═══ Given information ═══
(** * mega.op.arithmethic: divisor power sums and Euler's totient

    A shallow embedding of [mega/op/arithmethic.pyx] (Cython) and the
    verification of its specification.

    Conventions of the embedding.
    - A C [int] is a [Z] in [-2^31, 2^31); a C [long] is a [Z] in
      [-2^63, 2^63) (LP64).  Arithmetic whose result is stored in an [int]
      or a [long] is reduced with [wrap_int] / [wrap_long]: two's
      complement wrap-around, which is what the compiled code does on
      signed overflow (CPython builds extension modules with [-fwrapv]).
    - [%] and [//] on C integers follow Python semantics (Cython's default,
      [cdivision=False]): floor division, remainder with the sign of the
      divisor, [ZeroDivisionError] on a zero divisor.  These are [Z.div]
      and [Z.modulo].
    - A Python exception is the [Raise] outcome of the [outcome] monad.
    - [libc.math.pow] is exact where the power is a binary64 number; where
      it is not, the C library returns one of the two neighbouring binary64
      numbers.  With [pow] the embedding leaves the choice open: the outcome
      is [Unspecified].  With [pow_under libm] the choice is made, the same
      at every call, by [libm].
    - The method [compute] is a sequence of statements that run on the
      object and the local variables ([compute], [compute_with]); its loops
      are also given as functions on the local variables, with the fields
      read from an object that stays as it is ([compute_value]), and
      [compute_with_eq] shows that the two agree.
    - A [while] loop is iterated by [while], which takes a bound on the
      number of turns, written in binary; the bounds used are larger than
      the number of values a C [int] can take, and [Timeout] is the outcome
      of a loop that has not ended by then. *)

From Stdlib Require Import ZArith Lia String Zdivisibility DecimalString.
From mathcomp Require ssreflect.
From mathcomp Require Import ssrfun ssrbool eqtype ssrnat seq div prime bigop.

Set Implicit Arguments.
Unset Strict Implicit.
Unset Printing Implicit Defensive.

Local Open Scope Z_scope.
(** * BMS-RL: the battery environment of [Environments/Environment_BMS.py]

    A shallow embedding of [BMSEnvironment] (its constructor parameters,
    [reset], [step] and the private helpers [step] calls) together with the
    properties of the state-transition engine.

    Modelling conventions.
    - Python and numpy floats are exact rationals ([Q]): the properties
      stated on them are about requests and attributes that are numbers.
      The rounding of the arithmetic, the [float32] cast of the observation
      (and of the bounds of the observation space) and infinities are
      outside the model.  Division is only ever by [battery_capacity] and
      by literal constants; a zero capacity (an exception or a non-finite
      float in Python) is outside the model too, and the properties that
      divide assume the capacity is not zero.
    - The bounds [_get_action_check] clips against are those of the action
      space, the [float32] casts of [a_min] and [a_max]; the cast is the
      numpy primitive [np_float32].
    - The rationals have no NaN.  The module [binary64] replays the SoC
      path of [step] on binary64 floats, to settle what a NaN request
      does.
    - [self] is a record of the mutable attributes; the keyword arguments of
      [__init__] are the immutable record [Config].
    - Methods live in a small state-and-exception monad: a Python exception
      leaves the attributes as they were at the point of the raise.
    - [np.sin], [np.cos], [np.pi] and [np.float32] are primitives of numpy,
      not of this repository; they are the fields of the class [Numpy].
    - [print] output and gymnasium's seeding in [super().reset] do not touch
      the attributes modelled here and are left out. *)

From Stdlib Require Import ZArith QArith Qabs Qminmax Qround Qpower List String Bool
  Lia Lqa Floats.
Import ListNotations.

Open Scope Q_scope.

(** ** Numeric primitives *)

(** Strict comparison of two floats, as a boolean. *)
Definition Qltb (x y : Q) : bool := negb (Qle_bool y x).

(** Python's builtin [min(a, b)]: the first minimal argument. *)
Definition py_min (a b : Q) : Q := if Qltb b a then b else a.

(** Python's builtin [max(a, b)]: the first maximal argument. *)
Definition py_max (a b : Q) : Q := if Qltb a b then b else a.

(** [np.clip(x, lo, hi)] is [np.minimum(np.maximum(x, lo), hi)]. *)
Definition np_clip (x lo hi : Q) : Q := Qmin (Qmax x lo) hi.

(** The numpy primitives used by the time encoding and the synthetic
    generation and load profiles, and the cast [np.float32(x)] (what
    [np.array([x], dtype=np.float32)] stores), read back as a number. *)
Class Numpy : Type := {
  np_sin : Q -> Q;
  np_cos : Q -> Q;
  np_pi : Q;
  np_float32 : Q -> Q
}.
Definition dogs_page : string * Soup :=
  ("file://pages/dogs.html",
   mkSoup (Some "Dog Training") "Dogs are great: a dog, my dog and your dog!").

Definition birds_page : string * Soup :=
  ("file://pages/birds.html", mkSoup None "No cat likes birds").

Definition example_directory : list (string * Soup) :=
  [dogs_page; cats_page; birds_page].

Definition example_engine : SearchEngine := built example_directory.

Definition example_candidates : list string :=
  ["file://pages/cats.html"; "file://pages/dogs.html"].

Definition example_entries : list (string * Z) :=
  [("dog", 0); ("dogs", 1); ("cat", 2)].

(** Goals on concrete data, settled by evaluation. *)
Ltac compute_NoDup := apply (bool_decide_unpack _); vm_compute; exact I.

Ltac compute_elem :=
  apply list_elem_of_In; vm_compute; repeat first [left; reflexivity | right].

Ltac compute_known :=
  let url := fresh "url" in
  let Hin := fresh "Hin" in
  intros url Hin; apply list_elem_of_In in Hin; vm_compute in Hin;
  destruct Hin as [<-|[<-|[]]]; vm_compute; eauto.

(** The words of the inverted index in the order in which [build_index]
    numbers them ([sorted_words]), and the set of the tokens of all pages. *)
Definition vocabulary (directory : list (string * Soup)) : list string :=
  sorted String.ltb (elements (dom (inverted_index (crawled directory)))).

Definition all_tokens (directory : list (string * Soup)) : gset string :=
  ⋃ ((fun file => list_to_set (page_tokens SearchEngine_new file.2)) <$> directory).

(** * Properties *)

(** ** Sanity checks of the string functions *)

Example lower_ex : Str.lower "Don't STOP, Dogs!" = "don't stop, dogs!".
Proof. reflexivity. Qed.

Example split_ex : Str.split "  the cat   sat " = ["the"; "cat"; "sat"].
Proof. reflexivity. Qed.

Example strip_ex : Str.strip "  Cats and Dogs " = "Cats and Dogs".
Proof. reflexivity. Qed.

Example last_segment_ex : Str.last_segment "file://pages/a.html" = "a.html".
Proof. reflexivity. Qed.


(** ** Tokenizer *)

Lemma string_app_cons c s1 s2 : String c s1 +:+ s2 = String c (s1 +:+ s2).
Proof. reflexivity. Qed.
═══
Begin with the line above that has "at every call, by [libm]." and continue through the line that has "the number of", setting each one down exactly. Stop there.

      at every call, by [libm].
    - The method [compute] is a sequence of statements that run on the
      object and the local variables ([compute], [compute_with]); its loops
      are also given as functions on the local variables, with the fields
      read from an object that stays as it is ([compute_value]), and
      [compute_with_eq] shows that the two agree.
    - A [while] loop is iterated by [while], which takes a bound on the
      number of turns, written in binary; the bounds used are larger than
      the number of values a C [int] can take, and [Timeout] is the outcome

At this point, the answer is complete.